From the entries below, please gather each line containing the string "database".

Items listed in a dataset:
>>>>>
(** * Payment gateway backend: event indexer and webhook service

    A shallow embedding of the backend of the payment gateway
    (database schema and checkpoint of [database/db.ts], the webhook
    service [services/webhookService.ts] and the chain indexer
    [indexer/eventIndexer.ts]) and the properties of its event projection,
    checkpointing and webhook retry policy.

    The SQLite database is a record of tables.  Tables with a primary key
    that the code addresses are finite maps from the key to the remaining
    columns; append-only tables are lists in rowid order.  Every statement
    runs in autocommit mode (the code opens no transaction), so a function
    that throws keeps the writes it made before the throw: effects are a
    state monad whose result is a return value or a thrown error.

    The functions are embedded first as they run when nothing else runs
    between their awaits.  The timers of the backend do not wait for their
    callbacks, so calls do overlap: the second part cuts the code at its
    awaits of the network and lets the pieces interleave. *)

From stdpp Require Import gmap strings list fin_maps.
From Stdlib Require Import ZArith Lia.

Open Scope Z_scope.

(** ** types/types.ts and the schema of database/db.ts *)

Inductive PaymentStatus :=
  | Pending | Completed | Expired | Refunded | Cancelled.

Global Instance PaymentStatus_eq_dec : EqDecision PaymentStatus.
Proof. solve_decision. Defined.
(* ===== verification/Defaults.v ===== *)
(** The deterministic defaults of [server/domain/defaults.py] that the modelled
    components read, and the time units of the development: an instant
    ([datetime], aware, UTC) is a number of microseconds since the epoch, a
    [timedelta] a number of microseconds. *)

From S2P Require Import Prelude.
Open Scope Z_scope.

Definition seconds (n : Z) : Z := n * 1000000.
Definition minutes (n : Z) : Z := seconds (60 * n).
Definition hours (n : Z) : Z := minutes (60 * n).

Definition SCHEDULE_RETRY_MAX_ATTEMPTS : Z := 3.
Definition SCHEDULE_RETRY_BACKOFF_S : list Z := [1; 5; 25].
Definition SCHEDULE_REPLACE_CANCEL_TIMEOUT_S : Z := 60.
Definition SCHEDULER_CLAIM_LEASE_S : Z := 60.
Definition SCHEDULE_START_DELAY_P95_S : Z := 60.
Definition SCHEDULE_MIN_INTERVAL_MINUTES_DEFAULT : Z := 5.
Definition SCHEDULE_MIN_INTERVAL_MINUTES_FLOOR : Z := 1.

Definition WORK_ITEM_ACK_TIMEOUT_S : Z := 60.
Definition WORK_ITEM_MAX_REDELIVERIES : Z := 3.
Definition TASK_ASSIGNMENT_ACCEPT_TIMEOUT_S : Z := 120.
Definition TASK_ASSIGNMENT_REROUTES : Z := 1.

Definition APPROVAL_EXPIRY_HOURS : Z := 24.

Definition BRAINSTORM_TURNS_PER_AGENT : Z := 5.
Definition BRAINSTORM_MAX_CONSECUTIVE : Z := 1.
Definition BRAINSTORM_TOTAL_TURNS : Z := 40.

Definition SETUP_TOKEN_TTL_MIN : Z := 30.
Definition SETUP_TOKEN_MAX_FAILURES : Z := 5.
Definition SETUP_TOKEN_FAILURE_WINDOW_MIN : Z := 15.
Definition SETUP_TOKEN_BLOCK_MIN : Z := 15.
Definition SETUP_RECONFIGURE_SESSION_MIN : Z := 30.
Definition SETUP_PRE_DB_HANDLE_TTL_MIN : Z := 15.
<<<<<
### Solution for this problem
    (database schema and checkpoint of [database/db.ts], the webhook
    The SQLite database is a record of tables.  Tables with a primary key
(** ** types/types.ts and the schema of database/db.ts *)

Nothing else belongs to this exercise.